Toujours silencieusement et très lentement, Roger coupait une feuille de papier sulfurisé et la posait délicatement sur un plateau de sa balance Roberval blanche. Ensuite, tout aussi lentement, une gigantesque main osseuse s’emparait d’un long couteau. Puis, son œil expert évaluait la quantité demandée. Commençait alors la coupe de la motte de beurre jaune bouton d’or. Première coupe : 519 g, Puis, petit à petit, avec son couteau, il ôtait le surplus jusqu’à obtenir la liv’e demandée par le p’tit D’nis.
Ensuite, il repliait le papier sulfurisé en s’appliquant comme s’il voulait faire un paquet cadeau à la famille Denis.

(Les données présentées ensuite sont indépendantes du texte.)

(* ===== verification/Wire.v ===== *)
(** * The wire vocabulary (crates/proto)

    The message types of vbox-proto, constructor by constructor and field by field, with
    the kind tag that every frame repeats outside its payload. *)

From Stdlib Require Import SpecFloat.
From S2P Require Import Prelude.

(** An [f32] is an IEEE binary32 value. *)
Abbreviation f32 := spec_float (only parsing).

(** ** std::net addresses *)

Inductive IpAddr :=
  | IpAddr_V4 (bits : Z)
  | IpAddr_V6 (bits : Z).

Record SocketAddr := mkSocketAddr { sa_ip : IpAddr; sa_port : Z }.

(** ** handshake.rs *)

Record Hello := mkHello {
  hello_protocol_version : Z;
  hello_client_name : rstring
}.

Record Welcome := mkWelcome {
  welcome_protocol_version : Z;
  welcome_server_name : rstring;
  welcome_session_id : Z
}.

Record Goodbye := mkGoodbye { goodbye_reason : rstring }.

Record Ping := mkPing { ping_seq : Z; ping_stamp_ns : Z }.

Record Pong := mkPong { pong_seq : Z; pong_stamp_ns : Z }.

Record ProtoError := mkProtoError { perr_code : Z; perr_message : rstring }.

Record ViewRequest := mkViewRequest {
  vr_socket_name : rstring;
  vr_width : Z;
  vr_height : Z
}.

(** ** window.rs *)

Record WindowGeometry := mkWindowGeometry {
  geom_x : Z; geom_y : Z; geom_w : Z; geom_h : Z
}.

Inductive WindowEvent :=
  | WE_Created (id : Z) (geom : WindowGeometry) (title app_id : rstring)
  | WE_Configured (id : Z) (geom : WindowGeometry)
  | WE_Destroyed (id : Z)
  | WE_TitleChanged (id : Z) (title : rstring)
  | WE_Minimized (id : Z)
  | WE_MoveRequested (id : Z)
  | WE_FullscreenChanged (id : Z) (fullscreen : bool).

Inductive PixelEncoding := RawRgba | ZstdRgba.

Record FrameTile := mkFrameTile {
  tile_id : Z;
  tile_x : Z;
  tile_y : Z;
  tile_w : Z;
  tile_h : Z;
  tile_stride : Z;
  tile_encoding : PixelEncoding;
  tile_bytes : list byte
}.

(** ** input.rs *)

Inductive InputButtonState := Button_Pressed | Button_Released.
Inductive InputKeyState := Key_Pressed | Key_Released.

Inductive InputEvent :=
  | IE_PointerMotion (id x y : Z)
  | IE_PointerButton (id button : Z) (state : InputButtonState)
  | IE_PointerScroll (id delta_x_millis delta_y_millis : Z)
  | IE_Key (id keycode : Z) (state : InputKeyState)
  | IE_Text (id : Z) (text : rstring)
  | IE_Focus (id : Z) (focused : bool)
  | IE_Resize (id width height : Z)
  | IE_ToggleMaximize (id : Z)
  | IE_SetFullscreen (id : Z) (fullscreen : bool)
  | IE_Close (id : Z)
  | IE_Preedit (id : Z) (text : rstring) (cursor_begin cursor_end : Z).

(** ** clipboard.rs *)

Inductive ClipboardOrigin := Origin_Host | Origin_Guest.

Record Clipboard := mkClipboard {
  clip_origin : ClipboardOrigin;
  clip_serial : Z;
  clip_text : rstring
}.

Definition MAX_CLIPBOARD_TEXT_BYTES : Z := 256 * 1024.

(** ** volume.rs *)

Record VolumeChange := mkVolumeChange { vol_level : f32; vol_muted : bool }.

(** ** data_plane.rs: the bootstrap vocabulary *)

Inductive DataPlaneMode := TcpOnly | QuicOnly | Auto.

Record TransportCapabilities := mkTransportCapabilities {
  reliable_streams : bool;
  datagrams : bool;
  multi_app_channels : bool
}.

Definition TransportCapabilities_tcp : TransportCapabilities :=
  {| reliable_streams := true; datagrams := false; multi_app_channels := false |}.

Definition TransportCapabilities_quic_phase1 : TransportCapabilities :=
  {| reliable_streams := true; datagrams := true; multi_app_channels := true |}.

Record BootstrapBundle := mkBootstrapBundle {
  bundle_tcp_addr : SocketAddr;
  bundle_quic_addr : option SocketAddr;
  bundle_session_token : rstring;
  bundle_quic_server_cert_sha256 : option rstring;
  bundle_capabilities : TransportCapabilities
}.

Record DataPlaneAuth := mkDataPlaneAuth { auth_token : rstring }.

Inductive DataPlaneChannelPurpose := WindowReliable.

Record DataPlaneChannel := mkDataPlaneChannel {
  channel_id : Z;
  channel_purpose : DataPlaneChannelPurpose
}.

(** ** rpc.rs *)

Inductive RpcMethod :=
  | Rpc_Authenticate (token : rstring)
  | Rpc_Status
  | Rpc_StartInstance (instance : rstring) (port : Z) (debug : bool)
      (quic_bind : option IpAddr) (quic_port : option Z) (quic_token : option rstring)
  | Rpc_StopInstance (instance : rstring)
  | Rpc_LaunchApp (instance socket : rstring) (argv : list rstring) (wait_ready_ms : Z)
  | Rpc_WaitSocket (socket : rstring) (timeout_ms : Z)
  | Rpc_PrepareDataPlane (instance : option rstring) (tcp_addr : SocketAddr)
      (quic_addr : option SocketAddr) (session_token : rstring).

Record InstanceSummary := mkInstanceSummary {
  sum_instance : rstring;
  sum_port : Z;
  sum_server_pid : Z;
  sum_app_pids : list Z
}.

Record StatusReply := mkStatusReply {
  daemon_pid : Z;
  status_instances : list InstanceSummary
}.

Inductive RpcOk :=
  | RpcOk_Authenticated
  | RpcOk_Status (reply : StatusReply)
  | RpcOk_InstanceStarted (pid : Z)
  | RpcOk_InstanceStopped
  | RpcOk_AppLaunched (pid : Z)
  | RpcOk_SocketReady
  | RpcOk_DataPlanePrepared (bundle : BootstrapBundle).

Inductive RpcResult :=
  | RpcResult_Ok (ok : RpcOk)
  | RpcResult_Err (msg : rstring).

Record RpcRequest := mkRpcRequest { req_id : Z; req_method : RpcMethod }.
Record RpcResponse := mkRpcResponse { resp_id : Z; resp_result : RpcResult }.

(** ** message.rs and the kind tag of framing.rs *)

Inductive Kind :=
  | Kind_Hello | Kind_Welcome | Kind_Goodbye | Kind_ViewRequest | Kind_Ping | Kind_Pong
  | Kind_Error | Kind_DataPlaneAuth | Kind_DataPlaneChannel | Kind_WindowEvent
  | Kind_FrameTile | Kind_InputEvent | Kind_ImeEvent | Kind_RpcRequest
  | Kind_RpcResponse | Kind_Clipboard | Kind_VolumeChange.

#[export] Instance Kind_eq_dec : EqDecision Kind.
Proof. solve_decision. Defined.

(** The [repr(u32)] discriminants: [kind as u32]. *)
Definition kind_as_u32 (k : Kind) : Z :=
  match k with
  | Kind_Hello => 1 | Kind_Welcome => 2 | Kind_Goodbye => 3
  | Kind_ViewRequest => 20
  | Kind_Ping => 10 | Kind_Pong => 11
  | Kind_Error => 90 | Kind_DataPlaneAuth => 91 | Kind_DataPlaneChannel => 92
  | Kind_WindowEvent => 100 | Kind_FrameTile => 101
  | Kind_InputEvent => 200 | Kind_ImeEvent => 201
  | Kind_RpcRequest => 300 | Kind_RpcResponse => 301
  | Kind_Clipboard => 400
  | Kind_VolumeChange => 410
  end.

(** [Kind::from_u32]. *)
Definition kind_from_u32 (n : Z) : option Kind :=
  match n with
  | 1 => Some Kind_Hello
  | 2 => Some Kind_Welcome
  | 3 => Some Kind_Goodbye
  | 10 => Some Kind_Ping
  | 11 => Some Kind_Pong
  | 20 => Some Kind_ViewRequest
  | 90 => Some Kind_Error
  | 91 => Some Kind_DataPlaneAuth
  | 92 => Some Kind_DataPlaneChannel
  | 100 => Some Kind_WindowEvent
  | 101 => Some Kind_FrameTile
  | 200 => Some Kind_InputEvent
  | 201 => Some Kind_ImeEvent
  | 300 => Some Kind_RpcRequest
  | 301 => Some Kind_RpcResponse
  | 400 => Some Kind_Clipboard
  | 410 => Some Kind_VolumeChange
  | _ => None
  end.

Inductive Message :=
  | Message_Hello (m : Hello)
  | Message_Welcome (m : Welcome)
  | Message_Goodbye (m : Goodbye)
  | Message_Ping (m : Ping)
  | Message_Pong (m : Pong)
  | Message_Error (m : ProtoError)
  | Message_DataPlaneAuth (m : DataPlaneAuth)
  | Message_DataPlaneChannel (m : DataPlaneChannel)
  | Message_ViewRequest (m : ViewRequest)
  | Message_WindowEvent (m : WindowEvent)
  | Message_FrameTile (m : FrameTile)
  | Message_InputEvent (m : InputEvent)
  | Message_RpcRequest (m : RpcRequest)
  | Message_RpcResponse (m : RpcResponse)
  | Message_Clipboard (m : Clipboard)
  | Message_VolumeChange (m : VolumeChange).

(** [Message::kind]. *)
Definition message_kind (m : Message) : Kind :=
  match m with
  | Message_Hello _ => Kind_Hello
  | Message_Welcome _ => Kind_Welcome
  | Message_Goodbye _ => Kind_Goodbye
  | Message_ViewRequest _ => Kind_ViewRequest
  | Message_Ping _ => Kind_Ping
  | Message_Pong _ => Kind_Pong
  | Message_Error _ => Kind_Error
  | Message_DataPlaneAuth _ => Kind_DataPlaneAuth
  | Message_DataPlaneChannel _ => Kind_DataPlaneChannel
  | Message_WindowEvent _ => Kind_WindowEvent
  | Message_FrameTile _ => Kind_FrameTile
  | Message_InputEvent _ => Kind_InputEvent
  | Message_RpcRequest _ => Kind_RpcRequest
  | Message_RpcResponse _ => Kind_RpcResponse
  | Message_Clipboard _ => Kind_Clipboard
  | Message_VolumeChange _ => Kind_VolumeChange
  end.

(** ** Decidable equality *)

#[export] Instance byte_list_eq_dec : EqDecision (list byte) := list_eq_dec.
#[export] Instance PixelEncoding_eq_dec : EqDecision PixelEncoding.
Proof. solve_decision. Defined.
#[export] Instance FrameTile_eq_dec : EqDecision FrameTile.
Proof. solve_decision. Defined.
#[export] Instance ClipboardOrigin_eq_dec : EqDecision ClipboardOrigin.
Proof. solve_decision. Defined.
#[export] Instance WindowGeometry_eq_dec : EqDecision WindowGeometry.
Proof. solve_decision. Defined.
#[export] Instance WindowEvent_eq_dec : EqDecision WindowEvent.
Proof. solve_decision. Defined.
#[export] Instance DataPlaneMode_eq_dec : EqDecision DataPlaneMode.
Proof. solve_decision. Defined.

(** ** The tag is a faithful code of the kind *)

Lemma kind_from_as_u32 k : kind_from_u32 (kind_as_u32 k) = Some k.
Proof. by destruct k. Qed.

(** [kind_from_u32] names no number but the discriminants. *)
Lemma kind_as_from_u32 n k : kind_from_u32 n = Some k → kind_as_u32 k = n.
Proof.
  unfold kind_from_u32. intros H.
  repeat case_match; simplify_eq; done.
Qed.

Lemma kind_as_u32_range k : 1 ≤ kind_as_u32 k ≤ 410.
Proof. destruct k; simpl; lia. Qed.

#[export] Hint Rewrite kind_from_as_u32 : vbox_rw.
#[export] Hint Resolve kind_as_u32_range : vbox.

(** No message carries the reserved [ImeEvent] kind. *)
Lemma message_kind_not_ime m : message_kind m ≠ Kind_ImeEvent.
Proof. by destruct m. Qed.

_ « Ca fait 5 francs 13 ».
_ « Voilà, y a le compte ».
Il me donnait alors le beurre comme si c’était un objet précieux.
_ « Merci ».
_ « C’est moi qui te remercie ».
Lorsque je venais acheter des tranches de jambon ou des fruits, c’était d’autres cérémonials. Il sortait un énorme jambon d’un profond garde-manger comme on sort une couronne de son écrin et le posait sur une antique planche. Il préparait également une feuille de papier sulfurisée. De nouveau, une main démesurée et osseuse se saisissait d’un long couteau à jambon. Quelque soit l’épaisseur demandée, les tranches étaient toujours épaisses. Pourtant Roger faisait de son mieux. Son grand corps osseux accompagnait le mouvement de son bras osseux, de sa main osseuse. Son souffle était calqué sur chaque va et vient du couteau. Parfois, il était obligé de s’interrompre pour réajuster ses lunettes qui glissaient sur le bout de son nez.

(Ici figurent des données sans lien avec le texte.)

(** However hostile the peer, one [read_frame] takes at most [MAX_FRAME_BYTES + 4]
    events off the source (in particular it asks for no larger buffer), and what it
    leaves is a suffix of what there was. *)
Theorem read_frame_bounded src r rest :
  read_frame src = (r, rest) →
  ∃ used, src = used ++ rest ∧ Z.of_nat (length used) ≤ MAX_FRAME_BYTES + 4.
Proof.
  enough (consumes (MAX_FRAME_BYTES + 4) read_frame) as Hc by apply Hc.
  unfold read_frame. rewrite (Z.add_comm MAX_FRAME_BYTES).
  apply consumes_bind; [done|apply (consumes_read_exact _ 4)|].
  intros lb s1 s2 _. replace MAX_FRAME_BYTES with (0 + (0 + MAX_FRAME_BYTES)) by done.
  apply consumes_bind; [done|apply consumes_lift|].
  intros _ s3 s4 [H4%ensure_ok _]%rd_lift_ok.
  apply consumes_bind; [done|apply consumes_lift|].
  intros _ s5 s6 [Hm%ensure_ok _]%rd_lift_ok. bool_to_prop.
  set (n := from_be_bytes lb) in *.
  cut (consumes (4 + (0 + ((n - 4) + 0))) (kind_buf ← read_exact Stage_kind 4;
    let kind_raw := from_be_bytes kind_buf in
    rd_lift (ok_or (FE_unknown_kind kind_raw) (kind_from_u32 kind_raw)) ≫= λ kind,
    let payload_len := Z.to_nat (n - 4) in
    payload ← read_exact Stage_payload payload_len;
    rd_lift (decode_frame_payload kind payload))).
  { intros Hc src' r' rest' (u & -> & Hu)%Hc. exists u. split; [done|lia]. }
  apply consumes_bind; [lia|apply (consumes_read_exact _ 4)|]. intros kb s7 s8 _.
  apply consumes_bind; [lia|apply consumes_lift|]. intros k s9 s10 _.
  apply consumes_bind; [done| |intros; apply consumes_lift].
  intros src' r' rest' (u & -> & Hu)%consumes_read_exact. exists u. split; [done|lia].
Qed.
End frame_errors.

Lemma read_frame_bounded_witness :
  ∃ r rest, read_frame (bytes_of (replicate 8 Byte.xff)) = (r, rest) ∧
    ∃ used, bytes_of (replicate 8 Byte.xff) = used ++ rest ∧
            Z.of_nat (length used) ≤ MAX_FRAME_BYTES + 4.
Proof.
  eexists _, _. split; [reflexivity|]. eapply read_frame_bounded. reflexivity.
Defined.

_ « Voilà trois belles tranches. Avec ça se sera tout ? »
_ « Non, Je voudrai aussi un kilo de poires, SVP ».
Ses grandes mains osseuses se dirigeaient alors vers la pile de sacs en papier marron. Avec dextérité, il en ouvrait un. Puis, délicatement, il choisissait les fruits les plus avancés et reposait lentement ceux qui pouvaient attendre avec des gestes de démineur. Chaque fois, avant de sortir de l’antre de Roger, je m’arrêtais au tourniquet grinçant à cartes postales qui m’a donné l’envie par la suite d’en collectionner. Je regardais les cartes de Pont Erambourg, de Clécy, des Roches d’Oëtre , de la Suisse Normande comme si je les voyais pour la première fois.

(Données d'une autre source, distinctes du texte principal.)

(** Three chunks: the last, then the first twice, then the middle one. *)
Lemma reassembly_witness :
  let T := tile_chunks (sample_tile 600) 9 1 256 in
  let c i := default sample_chunk (T !! i) in
  (push (push_all ∅ [c 2%nat; c 0%nat; c 0%nat]).1 (c 1%nat)).2 = Some (sample_tile 600).
Proof.
  intros T c.
  assert (frame_tile_datagrams (sample_tile 600) 9 1 512 = Ok (sent (sample_tile 600) 512)) as E
    by (vm_compute; reflexivity).
  assert (∀ i, (i < 3)%nat → T !! i = Some (c i)) as HT
    by (intros [|[|[|?]]] ?; [vm_compute; reflexivity..|lia]).
  assert (∀ x i, T !! i = Some x → x = c i) as Hc by (intros x i Hi; unfold c; by rewrite Hi).
  apply (reassembly (sample_tile 600) 9 1 512 (sent (sample_tile 600) 512) T ∅
           [c 2%nat; c 0%nat; c 0%nat] (c 1%nat)).
  - exact E.
  - exact (datagrams_decode _ _ _ _ _ E).
  - vm_compute. congruence.
  - vm_compute. congruence.
  - reflexivity.
  - repeat split; intros Hk; exfalso; apply Hk; vm_compute; reflexivity.
  - intros x Hx _. rewrite !elem_of_cons, elem_of_nil in Hx.
    destruct Hx as [-> |[-> |[-> |[]]]]; (eapply list_elem_of_lookup_2, HT; lia).
  - eapply list_elem_of_lookup_2, HT. lia.
  - apply (bool_decide_unpack _). vm_compute. exact I.
  - intros x [i Hi]%list_elem_of_lookup Hne.
    assert (i < 3)%nat as Hlt by (apply lookup_lt_Some in Hi; exact Hi).
    rewrite (Hc _ _ Hi) in *. rewrite !elem_of_cons.
    destruct i as [|[|[|?]]]; [auto|done|auto|lia].
Defined.

Lemma large_tile_never_arrives_witness :
  let tile := sample_tile (Z.to_nat 15466497) in
  ∃ ds, frame_tile_datagrams tile 9 1 1200 = Ok ds ∧
    ∀ d c a, d ∈ ds → decode_datagram d = Ok (Datagram_FrameTileChunk c) → push a c = (a, None).
Proof.
  intros tile.
  pose proof (sample_tile_sent (Z.to_nat 15466497) ltac:(lia) ltac:(unfold u32_max; lia)) as Hok.
  fold tile in Hok. destruct (frame_tile_datagrams tile 9 1 1200) as [ds|e] eqn:E;
    [|discriminate Hok].
  exists ds. split; [reflexivity|]. apply (large_tile_never_arrives tile 9 1 1200 ds E).
  unfold tile, sample_tile. cbn [tile_bytes]. rewrite length_replicate. lia.
Defined.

Etant enfant, le domaine de Juliette, je ne le fréquentais pas. Je jetais un coup d’oeil à l’intérieur en passant devant. Ce café était ouvert dès 5h du matin pour accueillir des ouvriers des usines de la vallée de La Vère, de l’usine du Rocray à Cahan et des carriers de la carrière Garcia. Le soir, les derniers clients partaient vers une heure du matin, après « la dernière rincette, Patronne ». Les nuits de Juliette étaient brèves pour satisfaire des leveurs de coudes obsessionnels compulsifs, des serial trinqueurs ou des buvards maculés de tâches héréditaires.